#### WORK TO COMPLETE
Under this line are the records; write out word for word the part that begins at the line containing "k :: kept' =>" and ends at the line containing "let kept := rev", and no more.

THE DATA Block Start

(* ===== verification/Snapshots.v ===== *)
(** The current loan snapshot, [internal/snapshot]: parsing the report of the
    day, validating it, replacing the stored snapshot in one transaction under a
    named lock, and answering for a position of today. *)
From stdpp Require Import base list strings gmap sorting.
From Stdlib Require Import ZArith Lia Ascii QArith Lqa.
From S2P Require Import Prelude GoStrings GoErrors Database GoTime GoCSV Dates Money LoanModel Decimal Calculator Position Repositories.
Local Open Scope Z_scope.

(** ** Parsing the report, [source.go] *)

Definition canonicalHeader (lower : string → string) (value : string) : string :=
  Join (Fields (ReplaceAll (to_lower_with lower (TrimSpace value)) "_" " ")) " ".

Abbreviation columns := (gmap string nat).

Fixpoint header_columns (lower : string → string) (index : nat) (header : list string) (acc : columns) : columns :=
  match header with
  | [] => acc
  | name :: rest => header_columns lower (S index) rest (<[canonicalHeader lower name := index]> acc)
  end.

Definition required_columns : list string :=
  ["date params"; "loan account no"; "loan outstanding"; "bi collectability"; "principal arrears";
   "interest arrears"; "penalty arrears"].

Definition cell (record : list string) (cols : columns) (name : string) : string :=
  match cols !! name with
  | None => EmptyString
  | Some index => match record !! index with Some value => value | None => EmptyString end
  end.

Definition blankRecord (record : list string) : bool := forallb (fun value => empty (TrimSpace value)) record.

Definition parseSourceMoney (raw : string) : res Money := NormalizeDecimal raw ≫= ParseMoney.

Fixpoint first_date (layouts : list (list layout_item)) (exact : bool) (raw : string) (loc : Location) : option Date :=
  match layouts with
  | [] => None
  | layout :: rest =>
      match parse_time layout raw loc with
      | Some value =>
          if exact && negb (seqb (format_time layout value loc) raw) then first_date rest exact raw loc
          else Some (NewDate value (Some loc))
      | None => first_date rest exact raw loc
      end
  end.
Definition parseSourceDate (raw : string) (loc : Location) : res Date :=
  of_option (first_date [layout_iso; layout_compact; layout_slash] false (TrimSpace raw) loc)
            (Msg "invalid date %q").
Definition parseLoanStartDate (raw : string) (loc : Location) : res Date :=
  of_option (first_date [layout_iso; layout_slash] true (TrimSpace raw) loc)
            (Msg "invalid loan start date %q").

THE DATA Block End
THE DATA Block Start

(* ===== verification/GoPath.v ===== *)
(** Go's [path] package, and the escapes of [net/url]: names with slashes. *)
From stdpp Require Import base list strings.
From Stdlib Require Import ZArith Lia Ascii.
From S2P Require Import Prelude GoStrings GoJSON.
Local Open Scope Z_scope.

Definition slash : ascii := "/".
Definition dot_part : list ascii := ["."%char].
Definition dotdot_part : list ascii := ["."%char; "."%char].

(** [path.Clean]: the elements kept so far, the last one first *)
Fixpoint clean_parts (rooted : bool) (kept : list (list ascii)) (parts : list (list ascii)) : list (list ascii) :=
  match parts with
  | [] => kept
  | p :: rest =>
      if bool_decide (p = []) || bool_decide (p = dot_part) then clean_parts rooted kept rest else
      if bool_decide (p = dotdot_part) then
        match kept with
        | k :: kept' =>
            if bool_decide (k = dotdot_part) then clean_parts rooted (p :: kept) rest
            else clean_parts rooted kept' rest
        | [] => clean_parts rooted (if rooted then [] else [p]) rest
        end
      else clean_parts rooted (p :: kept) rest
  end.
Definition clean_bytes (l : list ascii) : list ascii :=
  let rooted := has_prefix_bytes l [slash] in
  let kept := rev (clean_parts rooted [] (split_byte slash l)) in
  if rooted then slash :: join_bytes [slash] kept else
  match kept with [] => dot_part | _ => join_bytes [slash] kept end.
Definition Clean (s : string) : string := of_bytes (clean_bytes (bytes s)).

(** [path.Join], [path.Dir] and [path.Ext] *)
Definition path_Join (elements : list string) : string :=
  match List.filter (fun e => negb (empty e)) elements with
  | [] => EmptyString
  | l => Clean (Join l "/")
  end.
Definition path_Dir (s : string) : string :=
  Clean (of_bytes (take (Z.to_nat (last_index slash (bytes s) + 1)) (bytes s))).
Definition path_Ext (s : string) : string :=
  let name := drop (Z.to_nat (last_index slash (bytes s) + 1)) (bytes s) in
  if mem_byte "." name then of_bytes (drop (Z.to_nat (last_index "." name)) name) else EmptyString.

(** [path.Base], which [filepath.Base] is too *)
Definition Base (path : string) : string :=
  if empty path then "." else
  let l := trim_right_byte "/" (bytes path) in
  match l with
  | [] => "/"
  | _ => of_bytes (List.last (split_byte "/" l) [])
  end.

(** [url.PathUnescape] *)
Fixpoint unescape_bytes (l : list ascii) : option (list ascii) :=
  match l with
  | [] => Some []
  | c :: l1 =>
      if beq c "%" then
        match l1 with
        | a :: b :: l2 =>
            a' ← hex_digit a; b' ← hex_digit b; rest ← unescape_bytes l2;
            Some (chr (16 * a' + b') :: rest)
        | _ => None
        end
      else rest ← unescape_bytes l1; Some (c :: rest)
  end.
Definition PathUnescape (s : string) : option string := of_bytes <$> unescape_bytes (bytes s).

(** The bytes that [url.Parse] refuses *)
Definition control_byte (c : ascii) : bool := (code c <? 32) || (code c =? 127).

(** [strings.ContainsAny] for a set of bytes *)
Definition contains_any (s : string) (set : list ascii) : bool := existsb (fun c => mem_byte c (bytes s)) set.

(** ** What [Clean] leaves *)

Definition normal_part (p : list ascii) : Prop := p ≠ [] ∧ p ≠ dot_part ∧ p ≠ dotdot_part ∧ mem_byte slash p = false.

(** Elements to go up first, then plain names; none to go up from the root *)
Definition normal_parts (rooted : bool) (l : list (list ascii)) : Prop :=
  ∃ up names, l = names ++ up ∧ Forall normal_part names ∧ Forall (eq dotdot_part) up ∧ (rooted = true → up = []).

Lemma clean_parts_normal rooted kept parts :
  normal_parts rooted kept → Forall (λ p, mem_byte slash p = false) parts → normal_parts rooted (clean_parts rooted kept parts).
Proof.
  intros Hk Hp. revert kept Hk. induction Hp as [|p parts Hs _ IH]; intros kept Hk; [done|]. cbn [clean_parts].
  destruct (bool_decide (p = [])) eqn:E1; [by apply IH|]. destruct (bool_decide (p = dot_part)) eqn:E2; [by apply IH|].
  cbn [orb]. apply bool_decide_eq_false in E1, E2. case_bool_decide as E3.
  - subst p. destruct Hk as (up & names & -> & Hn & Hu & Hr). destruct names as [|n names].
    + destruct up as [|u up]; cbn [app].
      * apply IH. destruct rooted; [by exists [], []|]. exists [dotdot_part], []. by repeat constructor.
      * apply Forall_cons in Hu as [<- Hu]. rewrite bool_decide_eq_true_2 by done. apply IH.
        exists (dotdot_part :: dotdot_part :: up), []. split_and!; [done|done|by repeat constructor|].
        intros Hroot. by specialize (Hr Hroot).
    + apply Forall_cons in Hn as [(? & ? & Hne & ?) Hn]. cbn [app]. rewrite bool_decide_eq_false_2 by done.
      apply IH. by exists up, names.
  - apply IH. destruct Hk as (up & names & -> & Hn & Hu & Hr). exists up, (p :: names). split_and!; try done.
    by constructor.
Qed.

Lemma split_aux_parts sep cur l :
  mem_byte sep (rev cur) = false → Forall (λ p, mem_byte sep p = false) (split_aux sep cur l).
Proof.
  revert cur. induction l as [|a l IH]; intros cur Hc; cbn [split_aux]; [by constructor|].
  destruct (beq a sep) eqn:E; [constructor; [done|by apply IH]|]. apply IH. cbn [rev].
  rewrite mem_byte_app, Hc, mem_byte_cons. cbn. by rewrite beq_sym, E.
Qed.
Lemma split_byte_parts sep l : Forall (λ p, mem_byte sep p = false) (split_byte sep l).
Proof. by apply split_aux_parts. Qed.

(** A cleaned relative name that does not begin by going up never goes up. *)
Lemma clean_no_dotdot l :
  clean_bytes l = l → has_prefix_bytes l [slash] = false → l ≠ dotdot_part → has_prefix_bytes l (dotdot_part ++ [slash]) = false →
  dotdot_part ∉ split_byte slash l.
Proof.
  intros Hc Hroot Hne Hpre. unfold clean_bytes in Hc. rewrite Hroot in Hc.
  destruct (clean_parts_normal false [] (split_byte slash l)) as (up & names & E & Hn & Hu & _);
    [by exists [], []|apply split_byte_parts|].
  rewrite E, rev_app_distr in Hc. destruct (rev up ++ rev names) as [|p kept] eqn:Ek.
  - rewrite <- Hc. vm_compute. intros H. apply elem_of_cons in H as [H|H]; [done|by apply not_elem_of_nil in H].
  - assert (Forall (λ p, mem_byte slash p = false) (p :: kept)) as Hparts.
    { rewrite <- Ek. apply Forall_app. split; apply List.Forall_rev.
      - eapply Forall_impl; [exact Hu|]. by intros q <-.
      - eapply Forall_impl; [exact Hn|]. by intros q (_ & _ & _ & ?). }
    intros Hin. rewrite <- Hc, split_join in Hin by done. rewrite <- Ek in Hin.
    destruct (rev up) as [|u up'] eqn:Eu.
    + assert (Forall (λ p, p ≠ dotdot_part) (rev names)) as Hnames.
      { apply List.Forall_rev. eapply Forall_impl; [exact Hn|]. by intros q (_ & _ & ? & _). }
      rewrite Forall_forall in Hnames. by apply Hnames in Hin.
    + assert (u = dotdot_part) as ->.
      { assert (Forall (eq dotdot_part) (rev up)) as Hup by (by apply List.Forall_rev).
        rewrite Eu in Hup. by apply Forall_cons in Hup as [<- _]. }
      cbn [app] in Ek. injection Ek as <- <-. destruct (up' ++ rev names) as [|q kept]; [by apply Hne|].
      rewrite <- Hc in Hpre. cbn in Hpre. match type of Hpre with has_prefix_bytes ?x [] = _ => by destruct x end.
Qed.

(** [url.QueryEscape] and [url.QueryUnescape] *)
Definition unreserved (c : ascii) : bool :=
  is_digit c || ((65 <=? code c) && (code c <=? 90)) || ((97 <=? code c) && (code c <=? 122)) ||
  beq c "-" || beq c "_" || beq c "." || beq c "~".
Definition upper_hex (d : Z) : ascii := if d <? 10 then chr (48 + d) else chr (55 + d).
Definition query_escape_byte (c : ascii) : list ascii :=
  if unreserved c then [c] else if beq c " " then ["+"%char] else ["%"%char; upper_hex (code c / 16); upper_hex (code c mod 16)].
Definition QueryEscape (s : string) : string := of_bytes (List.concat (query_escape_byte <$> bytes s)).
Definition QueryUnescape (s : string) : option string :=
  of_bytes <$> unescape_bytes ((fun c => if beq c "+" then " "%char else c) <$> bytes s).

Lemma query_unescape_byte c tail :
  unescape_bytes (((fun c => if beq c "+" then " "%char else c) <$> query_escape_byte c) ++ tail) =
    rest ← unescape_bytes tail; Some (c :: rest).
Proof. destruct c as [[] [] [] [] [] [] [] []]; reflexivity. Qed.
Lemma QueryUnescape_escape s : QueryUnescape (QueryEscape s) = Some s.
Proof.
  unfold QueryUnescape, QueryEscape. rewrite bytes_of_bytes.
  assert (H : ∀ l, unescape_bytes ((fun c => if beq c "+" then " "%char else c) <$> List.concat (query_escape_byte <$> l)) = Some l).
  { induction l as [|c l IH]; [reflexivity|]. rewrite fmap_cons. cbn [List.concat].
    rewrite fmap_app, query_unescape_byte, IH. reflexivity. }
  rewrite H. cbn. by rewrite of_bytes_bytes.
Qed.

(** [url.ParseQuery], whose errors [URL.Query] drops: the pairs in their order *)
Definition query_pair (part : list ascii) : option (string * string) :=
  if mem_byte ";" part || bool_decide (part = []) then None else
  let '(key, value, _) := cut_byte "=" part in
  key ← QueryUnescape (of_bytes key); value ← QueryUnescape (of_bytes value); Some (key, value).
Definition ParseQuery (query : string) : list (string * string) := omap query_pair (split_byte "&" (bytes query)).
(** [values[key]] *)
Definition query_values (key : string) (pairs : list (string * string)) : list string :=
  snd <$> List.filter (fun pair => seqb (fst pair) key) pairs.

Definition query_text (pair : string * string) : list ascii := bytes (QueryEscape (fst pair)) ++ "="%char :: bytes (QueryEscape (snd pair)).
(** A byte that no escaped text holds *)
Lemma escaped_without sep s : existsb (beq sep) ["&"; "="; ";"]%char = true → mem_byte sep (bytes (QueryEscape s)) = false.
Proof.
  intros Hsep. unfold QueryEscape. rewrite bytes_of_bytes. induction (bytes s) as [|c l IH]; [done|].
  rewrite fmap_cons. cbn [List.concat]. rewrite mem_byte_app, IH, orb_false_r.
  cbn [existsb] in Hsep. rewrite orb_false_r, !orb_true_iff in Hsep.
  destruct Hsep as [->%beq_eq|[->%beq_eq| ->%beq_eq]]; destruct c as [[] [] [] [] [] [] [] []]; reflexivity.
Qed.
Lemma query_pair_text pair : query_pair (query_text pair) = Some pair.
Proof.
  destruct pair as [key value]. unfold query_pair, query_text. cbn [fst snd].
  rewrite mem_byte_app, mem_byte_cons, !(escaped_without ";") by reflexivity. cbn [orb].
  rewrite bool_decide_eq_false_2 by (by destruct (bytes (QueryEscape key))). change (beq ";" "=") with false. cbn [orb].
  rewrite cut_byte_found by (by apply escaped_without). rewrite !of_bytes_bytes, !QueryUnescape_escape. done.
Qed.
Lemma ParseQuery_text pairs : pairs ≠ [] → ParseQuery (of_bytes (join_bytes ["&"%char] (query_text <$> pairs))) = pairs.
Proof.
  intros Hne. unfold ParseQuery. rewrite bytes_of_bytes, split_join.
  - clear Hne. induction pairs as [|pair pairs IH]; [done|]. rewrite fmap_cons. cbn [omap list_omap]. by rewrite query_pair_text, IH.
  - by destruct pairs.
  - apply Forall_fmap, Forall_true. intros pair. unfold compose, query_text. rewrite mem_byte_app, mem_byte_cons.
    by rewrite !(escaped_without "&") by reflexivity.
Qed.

THE DATA Block End

#### RESULT OF THIS TASK
        | k :: kept' =>
            if bool_decide (k = dotdot_part) then clean_parts rooted (p :: kept) rest
            else clean_parts rooted kept' rest
        | [] => clean_parts rooted (if rooted then [] else [p]) rest
        end
      else clean_parts rooted (p :: kept) rest
  end.
Definition clean_bytes (l : list ascii) : list ascii :=
  let rooted := has_prefix_bytes l [slash] in
  let kept := rev (clean_parts rooted [] (split_byte slash l)) in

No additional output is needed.